*EXERCISE BRIEF*: Provide the count of lines below where "Hour" occurs, with no other output.

(Dataset entries)
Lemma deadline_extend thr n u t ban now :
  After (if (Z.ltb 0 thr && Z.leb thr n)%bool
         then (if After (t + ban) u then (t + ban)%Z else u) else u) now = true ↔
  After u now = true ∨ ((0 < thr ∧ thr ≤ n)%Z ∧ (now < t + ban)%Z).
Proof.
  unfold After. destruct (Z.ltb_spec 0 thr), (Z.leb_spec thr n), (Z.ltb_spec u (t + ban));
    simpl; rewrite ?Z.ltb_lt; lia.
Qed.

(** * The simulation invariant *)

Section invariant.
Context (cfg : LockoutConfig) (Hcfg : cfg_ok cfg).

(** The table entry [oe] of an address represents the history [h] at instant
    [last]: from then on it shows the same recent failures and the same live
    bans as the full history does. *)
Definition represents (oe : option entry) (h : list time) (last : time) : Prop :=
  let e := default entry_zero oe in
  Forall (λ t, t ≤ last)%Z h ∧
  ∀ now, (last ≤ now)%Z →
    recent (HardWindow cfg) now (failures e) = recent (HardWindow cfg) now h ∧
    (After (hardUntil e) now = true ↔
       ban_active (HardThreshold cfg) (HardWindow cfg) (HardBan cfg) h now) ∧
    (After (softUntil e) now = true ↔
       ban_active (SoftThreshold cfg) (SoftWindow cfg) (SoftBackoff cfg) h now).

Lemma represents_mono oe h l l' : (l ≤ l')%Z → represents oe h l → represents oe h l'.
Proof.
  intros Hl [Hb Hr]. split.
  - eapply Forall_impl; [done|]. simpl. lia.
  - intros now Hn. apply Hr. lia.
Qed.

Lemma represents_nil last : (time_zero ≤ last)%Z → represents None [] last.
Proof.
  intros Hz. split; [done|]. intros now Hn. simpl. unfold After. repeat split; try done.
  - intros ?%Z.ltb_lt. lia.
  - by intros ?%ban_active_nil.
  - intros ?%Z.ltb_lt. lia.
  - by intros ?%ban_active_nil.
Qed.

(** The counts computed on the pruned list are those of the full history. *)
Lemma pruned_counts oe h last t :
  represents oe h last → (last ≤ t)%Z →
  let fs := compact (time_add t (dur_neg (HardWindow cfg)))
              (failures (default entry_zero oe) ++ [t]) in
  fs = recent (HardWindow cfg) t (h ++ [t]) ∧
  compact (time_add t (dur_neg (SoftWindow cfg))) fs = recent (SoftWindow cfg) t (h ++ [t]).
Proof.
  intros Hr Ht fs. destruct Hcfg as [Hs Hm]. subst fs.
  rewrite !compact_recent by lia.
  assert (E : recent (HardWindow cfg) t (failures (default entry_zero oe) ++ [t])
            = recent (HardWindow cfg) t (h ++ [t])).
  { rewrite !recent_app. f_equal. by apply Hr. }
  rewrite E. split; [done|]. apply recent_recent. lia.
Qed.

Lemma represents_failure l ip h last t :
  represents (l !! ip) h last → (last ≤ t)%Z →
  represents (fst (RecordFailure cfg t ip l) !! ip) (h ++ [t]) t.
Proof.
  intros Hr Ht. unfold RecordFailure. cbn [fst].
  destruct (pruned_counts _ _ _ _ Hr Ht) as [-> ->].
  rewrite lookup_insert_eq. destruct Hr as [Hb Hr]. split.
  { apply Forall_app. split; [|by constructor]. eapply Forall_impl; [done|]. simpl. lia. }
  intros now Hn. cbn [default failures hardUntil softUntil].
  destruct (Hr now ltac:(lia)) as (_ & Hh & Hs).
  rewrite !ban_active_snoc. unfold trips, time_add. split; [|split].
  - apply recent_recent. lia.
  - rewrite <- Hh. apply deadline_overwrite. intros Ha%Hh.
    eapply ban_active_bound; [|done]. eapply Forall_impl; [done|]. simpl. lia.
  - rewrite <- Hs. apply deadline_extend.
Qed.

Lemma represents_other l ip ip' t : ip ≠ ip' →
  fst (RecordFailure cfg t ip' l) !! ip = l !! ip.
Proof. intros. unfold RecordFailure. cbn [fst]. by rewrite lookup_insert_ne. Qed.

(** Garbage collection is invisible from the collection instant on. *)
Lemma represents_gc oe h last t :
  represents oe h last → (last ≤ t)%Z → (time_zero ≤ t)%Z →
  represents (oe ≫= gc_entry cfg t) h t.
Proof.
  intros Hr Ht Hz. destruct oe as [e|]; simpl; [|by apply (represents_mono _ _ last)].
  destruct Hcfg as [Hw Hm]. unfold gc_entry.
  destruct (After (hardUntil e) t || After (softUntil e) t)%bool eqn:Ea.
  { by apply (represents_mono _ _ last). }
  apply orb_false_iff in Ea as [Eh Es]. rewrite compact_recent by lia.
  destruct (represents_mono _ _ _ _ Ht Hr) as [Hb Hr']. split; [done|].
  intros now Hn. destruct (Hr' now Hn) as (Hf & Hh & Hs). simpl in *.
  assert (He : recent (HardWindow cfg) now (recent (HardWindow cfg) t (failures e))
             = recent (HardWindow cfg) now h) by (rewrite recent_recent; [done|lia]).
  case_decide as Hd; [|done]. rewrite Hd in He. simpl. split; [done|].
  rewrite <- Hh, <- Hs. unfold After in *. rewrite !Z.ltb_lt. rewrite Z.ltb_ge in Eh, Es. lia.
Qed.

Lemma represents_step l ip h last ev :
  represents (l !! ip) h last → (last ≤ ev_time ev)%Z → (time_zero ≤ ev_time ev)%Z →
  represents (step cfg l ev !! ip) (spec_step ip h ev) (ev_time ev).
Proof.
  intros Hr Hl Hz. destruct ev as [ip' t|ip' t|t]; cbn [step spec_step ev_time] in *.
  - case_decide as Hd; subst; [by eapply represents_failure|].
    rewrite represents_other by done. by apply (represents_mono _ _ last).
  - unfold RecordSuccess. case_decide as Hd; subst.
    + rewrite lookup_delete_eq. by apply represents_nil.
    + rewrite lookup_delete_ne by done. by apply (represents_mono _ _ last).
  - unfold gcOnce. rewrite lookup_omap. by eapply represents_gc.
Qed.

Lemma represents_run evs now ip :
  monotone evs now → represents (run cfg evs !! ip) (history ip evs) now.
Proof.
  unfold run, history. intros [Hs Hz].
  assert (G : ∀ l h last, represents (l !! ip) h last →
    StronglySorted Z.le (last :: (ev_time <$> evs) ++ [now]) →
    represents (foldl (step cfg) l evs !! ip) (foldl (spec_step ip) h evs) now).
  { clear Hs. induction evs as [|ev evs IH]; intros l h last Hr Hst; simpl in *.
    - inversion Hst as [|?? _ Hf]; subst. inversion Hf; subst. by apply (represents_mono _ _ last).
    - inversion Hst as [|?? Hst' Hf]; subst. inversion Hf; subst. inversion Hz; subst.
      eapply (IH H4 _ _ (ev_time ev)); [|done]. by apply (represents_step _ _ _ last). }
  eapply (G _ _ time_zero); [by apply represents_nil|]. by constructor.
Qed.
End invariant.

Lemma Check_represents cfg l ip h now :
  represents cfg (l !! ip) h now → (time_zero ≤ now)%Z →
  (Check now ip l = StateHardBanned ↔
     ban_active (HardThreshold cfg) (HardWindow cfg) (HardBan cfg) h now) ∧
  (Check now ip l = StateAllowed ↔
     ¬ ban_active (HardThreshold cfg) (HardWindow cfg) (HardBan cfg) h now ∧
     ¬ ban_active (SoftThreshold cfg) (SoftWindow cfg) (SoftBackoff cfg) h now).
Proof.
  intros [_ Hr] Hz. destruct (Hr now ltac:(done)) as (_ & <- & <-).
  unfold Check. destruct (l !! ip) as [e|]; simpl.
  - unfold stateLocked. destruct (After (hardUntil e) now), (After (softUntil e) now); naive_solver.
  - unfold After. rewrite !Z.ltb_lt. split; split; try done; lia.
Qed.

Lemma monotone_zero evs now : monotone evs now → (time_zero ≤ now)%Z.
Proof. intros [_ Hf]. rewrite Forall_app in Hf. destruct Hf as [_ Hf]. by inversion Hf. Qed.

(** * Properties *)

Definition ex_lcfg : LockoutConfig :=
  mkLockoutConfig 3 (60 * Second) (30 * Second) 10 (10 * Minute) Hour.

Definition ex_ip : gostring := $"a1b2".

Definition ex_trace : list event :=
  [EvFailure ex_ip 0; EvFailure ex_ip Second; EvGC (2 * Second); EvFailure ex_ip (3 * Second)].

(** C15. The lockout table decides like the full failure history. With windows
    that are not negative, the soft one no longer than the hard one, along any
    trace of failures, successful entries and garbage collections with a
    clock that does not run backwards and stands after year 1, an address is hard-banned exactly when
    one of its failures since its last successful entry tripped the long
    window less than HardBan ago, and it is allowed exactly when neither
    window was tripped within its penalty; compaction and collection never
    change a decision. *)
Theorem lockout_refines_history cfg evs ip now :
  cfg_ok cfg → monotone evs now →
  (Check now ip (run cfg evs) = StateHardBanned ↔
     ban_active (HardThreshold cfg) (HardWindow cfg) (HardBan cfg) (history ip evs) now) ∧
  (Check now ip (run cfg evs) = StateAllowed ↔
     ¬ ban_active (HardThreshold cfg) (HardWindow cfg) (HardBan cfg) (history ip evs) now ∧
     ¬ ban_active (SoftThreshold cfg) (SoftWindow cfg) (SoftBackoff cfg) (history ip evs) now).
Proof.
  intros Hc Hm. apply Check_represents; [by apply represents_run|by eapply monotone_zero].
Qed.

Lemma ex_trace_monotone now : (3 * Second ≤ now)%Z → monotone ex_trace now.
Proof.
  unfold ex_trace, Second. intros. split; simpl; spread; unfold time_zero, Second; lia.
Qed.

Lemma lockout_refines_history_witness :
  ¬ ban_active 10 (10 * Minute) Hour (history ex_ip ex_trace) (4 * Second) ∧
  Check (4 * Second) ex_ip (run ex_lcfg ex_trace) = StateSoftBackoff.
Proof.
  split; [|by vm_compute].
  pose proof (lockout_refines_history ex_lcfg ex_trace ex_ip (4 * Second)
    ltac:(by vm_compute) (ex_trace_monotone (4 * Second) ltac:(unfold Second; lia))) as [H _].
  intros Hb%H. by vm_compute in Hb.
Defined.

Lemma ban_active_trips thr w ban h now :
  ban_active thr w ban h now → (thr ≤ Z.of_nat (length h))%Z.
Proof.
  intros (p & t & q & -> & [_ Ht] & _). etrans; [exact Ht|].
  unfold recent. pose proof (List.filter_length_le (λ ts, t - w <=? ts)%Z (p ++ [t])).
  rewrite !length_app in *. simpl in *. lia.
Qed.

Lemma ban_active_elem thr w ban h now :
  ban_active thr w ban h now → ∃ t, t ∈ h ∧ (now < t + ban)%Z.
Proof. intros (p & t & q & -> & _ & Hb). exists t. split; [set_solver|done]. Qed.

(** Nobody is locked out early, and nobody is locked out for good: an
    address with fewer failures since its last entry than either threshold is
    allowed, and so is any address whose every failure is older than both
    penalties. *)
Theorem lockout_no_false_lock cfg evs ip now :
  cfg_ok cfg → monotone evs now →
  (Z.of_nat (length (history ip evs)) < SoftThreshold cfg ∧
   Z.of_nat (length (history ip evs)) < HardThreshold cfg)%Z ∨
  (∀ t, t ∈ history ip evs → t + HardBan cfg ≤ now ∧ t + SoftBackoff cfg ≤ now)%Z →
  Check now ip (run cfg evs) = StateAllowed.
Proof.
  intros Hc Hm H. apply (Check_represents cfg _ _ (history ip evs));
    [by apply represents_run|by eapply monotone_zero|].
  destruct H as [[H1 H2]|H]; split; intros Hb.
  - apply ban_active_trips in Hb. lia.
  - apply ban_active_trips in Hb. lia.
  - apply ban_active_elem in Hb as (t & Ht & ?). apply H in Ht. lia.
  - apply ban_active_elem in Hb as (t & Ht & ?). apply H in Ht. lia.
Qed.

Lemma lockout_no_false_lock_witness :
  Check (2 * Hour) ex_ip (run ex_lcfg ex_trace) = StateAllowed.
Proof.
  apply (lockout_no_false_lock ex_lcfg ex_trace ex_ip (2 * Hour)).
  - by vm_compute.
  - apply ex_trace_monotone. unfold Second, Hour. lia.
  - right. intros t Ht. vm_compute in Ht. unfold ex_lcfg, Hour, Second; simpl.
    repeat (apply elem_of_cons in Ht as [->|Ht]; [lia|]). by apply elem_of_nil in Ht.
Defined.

*RESPONSE TO THE EXERCISE*: 6